_Source records_
(** What [ConvertTab._run] reads from the widgets. *)
Record t := mk {
  inputs : PathListWidget.t;
  out_dir_text : string;        (* self.out_dir.text() *)
  sample_rate_value : Z;        (* self.sample_rate.value() *)
  channels_value : Z;           (* self.channels.value() *)
  bit_depth_value : Z;          (* self.bit_depth.value() *)
  overwrite_isChecked : bool    (* self.overwrite.isChecked() *)
}.

(** The options [_run] builds. *)
Definition options (tab : t) : ConvertOptions :=
  mkConvertOptions (PurePath.parse (Str.strip (out_dir_text tab)))
    (sample_rate_value tab) (channels_value tab) (bit_depth_value tab)
    (overwrite_isChecked tab) true.

Section WithHost.
Context `{Host}.

(** [ConvertTab._run]: the calls it makes, and the function it hands to
    [controller.start], if any. *)
Definition _run (tab : t) : list ui_call * option (M (list Path)) :=
  let paths := PathListWidget.get_paths (inputs tab) in
  match paths with
  | [] => ([Warning "Missing input" "Add at least one audio file."], None)
  | _ =>
      let out_dir_str := Str.strip (out_dir_text tab) in
      if String.eqb out_dir_str ""
      then ([Warning "Missing output" "Choose an output folder."], None)
      else ([Progress_setValue 0; Log "Converting..."],
            Some (ConvertTab_fn paths (options tab)))
  end.

End WithHost.
End ConvertTab.

(** ** Inputs of the tabs, for the examples *)

Module DemoUI.

(** A list holding [a/foo.mp3] and [b/foo.flac], the second row
    selected. *)
Definition list_ab : PathListWidget.t :=
  PathListWidget.mk
    [PathListWidget.mkItem "a/foo.mp3" false;
     PathListWidget.mkItem "b/foo.flac" true] 0.

(** The convert tab with that list, the folder [out] typed with blanks
    around it, and a bit depth of 16. *)
Definition tab16 : ConvertTab.t :=
  ConvertTab.mk list_ab " out " 48000 1 16 false.

(** The same with a bit depth of 20, which the spin box accepts. *)
Definition tab20 : ConvertTab.t :=
  ConvertTab.mk list_ab " out " 48000 1 20 false.

(** Output whose [format] entry is a string, and a host whose tool
    prints it. *)
Definition doc_format_text : json Demo.decimal :=
  JObj [("format", JStr "duration")].
(** The claim C2 on two skills, the first with terms t1, t2, t3 and the
    quota error on t2: two requests for the first skill, none for t3, at
    most one video, which carries t1. *)
Lemma quota_stops_the_skill_witness :
  let m := Enrichment.run "T" Samples.quotaOnSecond Samples.interleaved
             (Enrichment.launch "T" [Samples.skillA; Samples.skillB]) in
  (forall r, In r (Enrichment.fetched (Enrichment.shared m)) ->
             Enrichment.ofSkill r = 0 -> Enrichment.ofTerm r <= 1)
  /\ List.length (Enrichment.ofSkillOnly 0 (Enrichment.fetched (Enrichment.shared m))) = 2
  /\ exists enriched,
       nth_error (Enrichment.skillsWithVideos m) 0 = Some enriched
       /\ List.length (EnrichedSkill.videos enriched) <= 1
       /\ forall v, In v (EnrichedSkill.videos enriched) -> In (Video.searchTerm v) ["t1"].
Proof.
  intros m.
  destruct (quota_stops_the_skill "T" Samples.quotaOnSecond Samples.interleaved
              [Samples.skillA; Samples.skillB] 0 1 Samples.skillA _ _
              eq_refl eq_refl eq_refl eq_refl)
    as (_ & Stop & Exact & _).
  split; [exact Stop|].
  assert (First : forall j, j < 1 -> Enrichment.breaks (Samples.quotaOnSecond 0 j) = false).
  { intros [|j] H; [reflexivity|lia]. }
  destruct (Exact eq_refl ltac:(cbn; lia) First) as (_ & Len & enriched & E1 & _ & E3 & E4).
  split; [exact Len|]. exists enriched. split; [exact E1|]. split; [exact E3|exact E4].
Defined.
(** The resolver at concrete names: [___cxa_atexit] is exported by C in
    [engine_ABC], and only the registry and the host know it in
    [engine_AB]. *)
Lemma FallbackLookup_tier_order_witness :
  (∃ h Def, defines (CODLayer (JIT engine_ABC)) h Def
            ∧ SymbolName Def = "___cxa_atexit"
            ∧ Exported (SymbolFlags Def) = true
            ∧ (FallbackLookup "___cxa_atexit" engine_ABC).1
              = {| Address := SymbolAddress Def;
                   Flags := SymbolFlags Def |})
  ∧ (FallbackLookup "___cxa_atexit" engine_AB).1
    = {| Address := 4096%N; Flags := JITSymbolFlags_Exported |}.
Proof.
  split.
  - apply (proj1 (proj2 (FallbackLookup_tier_order engine_ABC
                            "___cxa_atexit"))).
    apply CODLayer_findSymbol_bool. vm_compute. reflexivity.
  - apply (proj2 (proj2 (FallbackLookup_tier_order engine_AB "___cxa_atexit"))
             4096%N).
    + apply CODLayer_findSymbol_nullptr. vm_compute. reflexivity.
    + vm_compute. reflexivity.
    + discriminate.
Defined.

Lemma FallbackLookup_miss_witness :
  FallbackLookup "_missing_fn" engine_AB = (SymbolInfo_nullptr, engine_AB)
  ∧ Address (FallbackLookup "_missing_fn" engine_AB).1 = 0%N.
Proof.
  apply (FallbackLookup_miss engine_AB "_missing_fn").
  - apply CODLayer_findSymbol_nullptr. vm_compute. reflexivity.
  - intros Addr. vm_compute. discriminate.
  - reflexivity.
Defined.


Lemma addModule_data_layout_witness :
  ∃ M', ModuleSets (CODLayer (JIT (addModule unit_B (boot darwin)).2))
        = ModuleSets (CODLayer (JIT (boot darwin))) ++ [[M']]
        ∧ M' = unit_B.
Proof.
  destruct (addModule_data_layout unit_B (boot darwin))
    as (M' & Hsets & _ & Hsame & _).
  exists M'. split; [exact Hsets|]. apply Hsame. reflexivity.
Defined.

(** Adding C to the engine that holds A and B: the handle is the third,
    the constructor of C is run under its decorated name, and the runner of
    the destructors of C is recorded after those of A and B. *)
Lemma addModule_ctors_dtors_witness :
  (addModule unit_C engine_AB).1 = 2
  ∧ Ran (addModule unit_C engine_AB).2 =
      Ran engine_AB
      ++ [RunViaLayer {| CtorDtorNames := ["_ctorC"];
                         CtorDtorRunner_H := 2 |}]
  ∧ IRStaticDestructorRunners (JIT (addModule unit_C engine_AB).2)
    = [runner_A; runner_B; runner_C].
Proof.
  destruct (addModule_ctors_dtors unit_C engine_AB)
    as (Hh & _ & Hran & Hdtors).
  split_and!.
  - rewrite Hh. vm_compute. reflexivity.
  - rewrite Hran, Hh. vm_compute. reflexivity.
  - rewrite Hdtors, Hh. vm_compute. reflexivity.
Defined.

End Examples.

(** ** The debug-info printer: [print] *)

Section PrinterProperties.
Context `{DwarfNames}.

Lemma printFile_location O Filename Directory Line :
  printFile O Filename Directory Line
  = O +:+ location_text Filename Directory Line.
Proof.
  unfold location_text, printFile, write, write_unsigned.
  destruct (StringRef_empty Filename); [by rewrite append_nil_r|].
  destruct (negb (StringRef_empty Directory)), (negb (Line =? 0)%N);
    by rewrite ?append_assoc, ?append_nil_l.
Qed.

(** Normalises a text written piece by piece. *)
Ltac stream_norm :=
  unfold write, write_unsigned;
  rewrite ?printFile_location, ?append_assoc, ?append_nil_l.

Lemma print_compile_unit_app O CU :
  print_compile_unit O CU = O +:+ print_compile_unit EmptyString CU.
Proof.
  unfold print_compile_unit.
  destruct (LanguageString (CU_getLanguage CU)); by stream_norm.
Qed.

Lemma print_subprogram_app O SP :
  print_subprogram O SP = O +:+ print_subprogram EmptyString SP.
Proof.
  unfold print_subprogram.
  destruct (negb (StringRef_empty (SP_getLinkageName SP))); by stream_norm.
Qed.

Lemma print_global_variable_app O GV :
  print_global_variable O GV = O +:+ print_global_variable EmptyString GV.
Proof.
  unfold print_global_variable.
  destruct (negb (StringRef_empty (GV_getLinkageName GV))); by stream_norm.
Qed.

Lemma print_type_app O T :
  print_type O T = O +:+ print_type EmptyString T.
Proof.
  unfold print_type.
  destruct (negb (StringRef_empty (T_getName T))), (T_isBasicType T),
    (AttributeEncodingString (T_getEncoding T)), (TagString (T_getTag T)),
    (T_isCompositeType T), (T_getIdentifier T); by stream_norm.
Qed.

(** A loop whose body only appends writes the lines of its elements. *)
Lemma loop_lines {A} (body : raw_ostream → A → raw_ostream) :
  (∀ O x, body O x = O +:+ body EmptyString x) →
  ∀ xs O, foldl body O xs = O +:+ concat_text (body EmptyString <$> xs).
Proof.
  intros Hbody xs. induction xs as [|x xs IH]; intros O; simpl.
  - by rewrite append_nil_r.
  - rewrite IH, Hbody. unfold concat_text. simpl. by rewrite append_assoc.
Qed.

Lemma concat_text_app (ls1 ls2 : list string) :
  concat_text (ls1 ++ ls2) = concat_text ls1 +:+ concat_text ls2.
Proof.
  unfold concat_text. induction ls1 as [|l ls1 IH]; simpl; [done|].
  by rewrite IH, append_assoc.
Qed.

Lemma loop_lines_print (Finder : DebugInfoFinder) (O : raw_ostream) :
  print Finder O = O +:+ concat_text (record_lines Finder).
Proof.
  unfold print, record_lines.
  rewrite (loop_lines _ print_type_app),
    (loop_lines _ print_global_variable_app),
    (loop_lines _ print_subprogram_app),
    (loop_lines _ print_compile_unit_app).
  by rewrite !concat_text_app, !append_assoc.
Qed.

(** X1. [print] leaves what is on the stream and appends the lines of the
    records: the compile units first, then the subprograms, the global
    variables and the types, each list in the finder's order, and the line
    of a record is what its loop body writes to an empty stream. *)
Theorem print_appends_record_lines (Finder : DebugInfoFinder)
    (O : raw_ostream) :
  print Finder O = O +:+ concat_text (record_lines Finder).
Proof.
  unfold print, record_lines.
  rewrite (loop_lines _ print_type_app),
    (loop_lines _ print_global_variable_app),
    (loop_lines _ print_subprogram_app),
    (loop_lines _ print_compile_unit_app).
  by rewrite !concat_text_app, !append_assoc.
Qed.

Lemma newlines_app (a b : string) :
  newlines (a +:+ b) = newlines a + newlines b.
Proof.
  induction a as [|c a IH]; [done|].
  rewrite append_cons. simpl. rewrite IH. lia.
Qed.

Lemma newlines_digit (d : N) (s : string) :
  newlines (String (pretty_N_char d) s) = newlines s.
Proof. unfold pretty_N_char. by repeat case_match. Qed.

Lemma newlines_pretty_go (x : N) (s : string) :
  newlines (pretty_N_go x s) = newlines s.
Proof.
  revert s. induction (N.lt_wf_0 x) as [x _ IH]; intros s.
  destruct (decide (x = 0%N)) as [->|Hx]; [by rewrite pretty_N_go_0|].
  rewrite pretty_N_go_step by lia.
  rewrite IH by (apply N.div_lt; lia). apply newlines_digit.
Qed.

(** A number printed in decimal holds no newline. *)
Lemma newlines_pretty (n : N) : newlines (pretty n) = 0.
Proof.
  unfold pretty, pretty_N. case_decide; [done|]. apply newlines_pretty_go.
Qed.

Lemma newlines_location Filename Directory Line :
  newlines Filename = 0 → newlines Directory = 0 →
  newlines (location_text Filename Directory Line) = 0.
Proof.
  intros HF HD. unfold location_text, printFile, write, write_unsigned.
  destruct (StringRef_empty Filename); [done|].
  destruct (negb (StringRef_empty Directory)), (negb (Line =? 0)%N);
    rewrite ?newlines_app, ?newlines_pretty, ?HF, ?HD; done.
Qed.

(** Counts the newlines of a text written piece by piece. *)
Ltac count_newlines :=
  stream_norm; rewrite ?newlines_app, ?newlines_pretty;
  repeat match goal with
         | Hplain : newlines ?s = 0 |- context [newlines ?s] =>
             rewrite Hplain
         end;
  try done.

Lemma concat_text_newlines (ls : list string) :
  (∀ l, l ∈ ls → newlines l = 1) →
  newlines (concat_text ls) = length ls.
Proof.
  unfold concat_text. induction ls as [|l ls IH]; intros Hall; simpl; [done|].
  rewrite newlines_app, (Hall l), IH; [done| |apply list_elem_of_here].
  intros l' Hl'. apply Hall. by apply list_elem_of_further.
Qed.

_DESCRIPTION OF THE TASK_
Above are the records; from them, give again exactly the lines from the one containing "(** ** Inputs" to the one containing "Definition tab20 : ConvertTab.t", both lines included, and nothing more.

_EXPECTED ANSWER_
(** ** Inputs of the tabs, for the examples *)

Module DemoUI.

(** A list holding [a/foo.mp3] and [b/foo.flac], the second row
    selected. *)
Definition list_ab : PathListWidget.t :=
  PathListWidget.mk
    [PathListWidget.mkItem "a/foo.mp3" false;
     PathListWidget.mkItem "b/foo.flac" true] 0.

(** The convert tab with that list, the folder [out] typed with blanks
    around it, and a bit depth of 16. *)
Definition tab16 : ConvertTab.t :=
  ConvertTab.mk list_ab " out " 48000 1 16 false.

(** The same with a bit depth of 20, which the spin box accepts. *)
Definition tab20 : ConvertTab.t :=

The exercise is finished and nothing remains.